Finally, for those anticipating tomorrow night’s eclipse, prayer vigil and possible rapture, you’d do well to listen to the following (see below) from entirely secular, skeptical sources. The good stuff doesn’t come until about halfway through. What they’re talking about uses the same basic methods (predictive linguistic web ‘bots’) and what they’re seeing with it anticipates a ‘sudden disappearance’ this summer of millions of people who simply ‘vanish’ as if into thin air as if through a ‘dimensional portal’.

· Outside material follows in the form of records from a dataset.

(* ===== verification/Async.v ===== *)
(** The asynchronous receiver of [src/abstract/receiving/async_recv_listener.h]: a queue that producers fill and
    a worker thread empties into a listener, as a labelled transition system.

    The queue enters by its promise [BoundedQueue].  Everything that touches it holds [buff_mtx], so a critical
    section is one step, possible when the worker does not hold the mutex; the worker keeps it from the
    moment it takes a message to the end of the listener's [handle_recv].  Only the worker uses [awake_mtx], which
    the producers do not take before they notify: a notification that comes between the test of the
    wake condition and the moment the worker sleeps is lost. *)

From Stdlib Require Import ZArith Lia.
From stdpp Require Import base decidable list relations numbers.
From S2P Require Import Prelude CircularQueue.

Section async.
Context {Q T L : Type} `{!BoundedQueue Q T}.

(** Where the worker is. *)
Inductive worker_pc : Type :=
  | Top                     (** [while (!stop_flag)] *)
  | Pred                    (** about to evaluate the predicate of [wait], with [awake_mtx] *)
  | Falling                 (** the predicate was false; not asleep yet *)
  | Sleeping                (** blocked in [wait], [awake_mtx] released *)
  | Woken                   (** [wait] returned *)
  | Taking                  (** holds [buff_mtx] *)
  | Forwarding (data : T)   (** holds [buff_mtx] with a message taken out *)
  | Done.

Record async_recv_listener := AsyncRecvListener {
  listener : option L;
  queue : Q;
  stop_flag : bool;
  pc : worker_pc
}.

Inductive event : Type :=
  | Tau
  | Accept (data : T)              (** [handle_recv] stored a message *)
  | Refuse (data : T)              (** [handle_recv] found the queue full *)
  | Take (data : T)                (** the worker took a message out of the queue *)
  | Deliver (l : L) (data : T)     (** the worker called the listener *)
  | Discard (data : T)             (** the worker had taken a message and there was no listener *)
  | SetListener (l : L)            (** [set_recv_listener] of a listener that is not null *)
  | RemoveListener.                (** [remove_listener] *)

Definition new_async (q : Q) : async_recv_listener := AsyncRecvListener None q false Top.
Definition go (s : async_recv_listener) (p : worker_pc) : async_recv_listener :=
  AsyncRecvListener (listener s) (queue s) (stop_flag s) p.

(** The worker holds [buff_mtx]. *)
Definition holds_buff (p : worker_pc) : bool := match p with Taking | Forwarding _ => true | _ => false end.
(** [notify_one] and [notify_all]: there is one waiter at most. *)
Definition notify (p : worker_pc) : worker_pc := match p with Sleeping => Pred | p => p end.

(** One step of the worker; [None] when it is blocked or has ended. *)
Definition worker (s : async_recv_listener) : option (event * async_recv_listener) :=
  match pc s with
  | Top => Some (Tau, go s (if stop_flag s then Done else Pred))
  | Pred => Some (Tau, go s (if stop_flag s then Woken else if q_empty (queue s) then Falling else Woken))
  | Falling => Some (Tau, go s Sleeping)
  | Sleeping => None
  | Woken => Some (Tau, go s (if stop_flag s then Done else Taking))
  | Taking =>
      if q_empty (queue s) then Some (Tau, go s Top)
      else
        match q_front (queue s) with
        | None => None
        | Some data =>
            Some (Take data, AsyncRecvListener (listener s) (snd (q_pop_front (queue s))) (stop_flag s) (Forwarding data))
        end
  | Forwarding data =>
      Some (match listener s with None => Discard data | Some l => Deliver l data end, go s Top)
  | Done => None
  end.

(** [handle_recv]; [None] while the worker holds the mutex. *)
Definition handle_recv_async (data : T) (s : async_recv_listener) : option (event * async_recv_listener) :=
  if holds_buff (pc s) then None
  else if q_full (queue s) then Some (Refuse data, s)
  else Some (Accept data, AsyncRecvListener (listener s) (snd (q_push_back data (queue s))) (stop_flag s) (notify (pc s))).

(** The two operations that take [listener_mtx], which the worker holds only while it forwards. *)
Definition set_recv_listener (l : option L) (s : async_recv_listener) : async_recv_listener :=
  match l with None => s | Some l => AsyncRecvListener (Some l) (queue s) (stop_flag s) (pc s) end.
Definition set_event (l : option L) : event := match l with None => Tau | Some l => SetListener l end.
Definition remove_async_listener (s : async_recv_listener) : async_recv_listener :=
  AsyncRecvListener None (queue s) (stop_flag s) (pc s).

(** The first two statements of the destructor. *)
Definition stop (s : async_recv_listener) : async_recv_listener :=
  AsyncRecvListener (listener s) (queue s) true (notify (pc s)).

Inductive async_step : async_recv_listener → event → async_recv_listener → Prop :=
  | step_worker s e s' : worker s = Some (e, s') → async_step s e s'
  | step_producer s data e s' : handle_recv_async data s = Some (e, s') → async_step s e s'
  | step_set_listener s l : async_step s (set_event l) (set_recv_listener l s)
  | step_remove_listener s : async_step s RemoveListener (remove_async_listener s)
  | step_stop s : async_step s Tau (stop s)
  (** A wait may return without a notification. *)
  | step_spurious s : pc s = Sleeping → async_step s Tau (go s Pred).

Inductive async_run : async_recv_listener → list event → async_recv_listener → Prop :=
  | run_nil s : async_run s [] s
  | run_snoc s tr s1 e s2 : async_run s tr s1 → async_step s1 e s2 → async_run s (tr ++ [e]) s2.

(** What a trace accepted, and what it took out of the queue. *)
Definition accepted (tr : list event) : list T := omap (λ e, match e with Accept d => Some d | _ => None end) tr.
Definition processed (tr : list event) : list T :=
  omap (λ e, match e with Deliver _ d | Discard d => Some d | _ => None end) tr.
Definition delivered_to (tr : list event) : list T := omap (λ e, match e with Deliver _ d => Some d | _ => None end) tr.
Definition in_flight (p : worker_pc) : list T := match p with Forwarding d => [d] | _ => [] end.

(** ** The specification: a mailbox

    What the receiver holds, the message on its way to the listener, and the listener.  A message is refused only by a full mailbox; messages
    leave it in the order in which they came; the message on its way goes to the listener that is set then, and is dropped only if none is. *)
Record mailbox := Mailbox { held : list T; on_the_way : option T; mail_listener : option L }.
Inductive mailbox_step : mailbox → event → mailbox → Prop :=
  | mail_tau m : mailbox_step m Tau m
  | mail_accept xs d l : (length xs < q_capacity)%nat → mailbox_step (Mailbox xs None l) (Accept d) (Mailbox (xs ++ [d]) None l)
  | mail_refuse xs d l : length xs = q_capacity → mailbox_step (Mailbox xs None l) (Refuse d) (Mailbox xs None l)
  | mail_take d xs l : mailbox_step (Mailbox (d :: xs) None l) (Take d) (Mailbox xs (Some d) l)
  | mail_deliver xs d l : mailbox_step (Mailbox xs (Some d) (Some l)) (Deliver l d) (Mailbox xs None (Some l))
  | mail_discard xs d : mailbox_step (Mailbox xs (Some d) None) (Discard d) (Mailbox xs None None)
  | mail_set m l : mailbox_step m (SetListener l) (Mailbox (held m) (on_the_way m) (Some l))
  | mail_remove m : mailbox_step m RemoveListener (Mailbox (held m) (on_the_way m) None).
Inductive mailbox_run : mailbox → list event → mailbox → Prop :=
  | mail_nil m : mailbox_run m [] m
  | mail_snoc m tr m1 e m2 : mailbox_run m tr m1 → mailbox_step m1 e m2 → mailbox_run m (tr ++ [e]) m2.
Definition empty_mailbox : mailbox := Mailbox [] None None.
(** The mailbox that a receiver stands for, when its queue stands for [xs]. *)
Definition mail_of (s : async_recv_listener) (xs : list T) : mailbox :=
  Mailbox xs (match pc s with Forwarding d => Some d | _ => None end) (listener s).

(** The worker alone, for at most [n] steps. *)
Fixpoint run_worker (n : nat) (s : async_recv_listener) : list event * async_recv_listener :=
  match n with
  | O => ([], s)
  | S n =>
      match worker s with
      | None => ([], s)
      | Some (e, s) => let '(tr, s) := run_worker n s in (e :: tr, s)
      end
  end.

(** ** Order *)

Lemma accepted_snoc tr e : accepted (tr ++ [e]) = accepted tr ++ accepted [e].
Proof. apply omap_app. Qed.
Lemma processed_snoc tr e : processed (tr ++ [e]) = processed tr ++ processed [e].
Proof. apply omap_app. Qed.
Lemma delivered_snoc tr e : delivered_to (tr ++ [e]) = delivered_to tr ++ delivered_to [e].
Proof. apply omap_app. Qed.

The guys being interviewed go out of their way to say that what they’re sensing in the zeitgeist is not a ‘Christian rapture’, but they merely assert that. They don’t say why they can reject it. Otherwise it fits the sudden destruction / rapture scenario almost perfectly. Is it all just recursive with sites and discussions like this one? Maybe. Yet with the wedding-earthquake meme, the global-coastal meme and now this… well… a handful of us prophecy nut-bags can’t be swaying their finely tuned software that much.
Some[one] much larger must be at work… just as He always has been.
UPDATE I: I’m pretty new to the application of web bots to Biblical prophecy, so go check out JRed over at Look Up Fellowship. He wrote about the phenomena here (back in April) and here (back in May).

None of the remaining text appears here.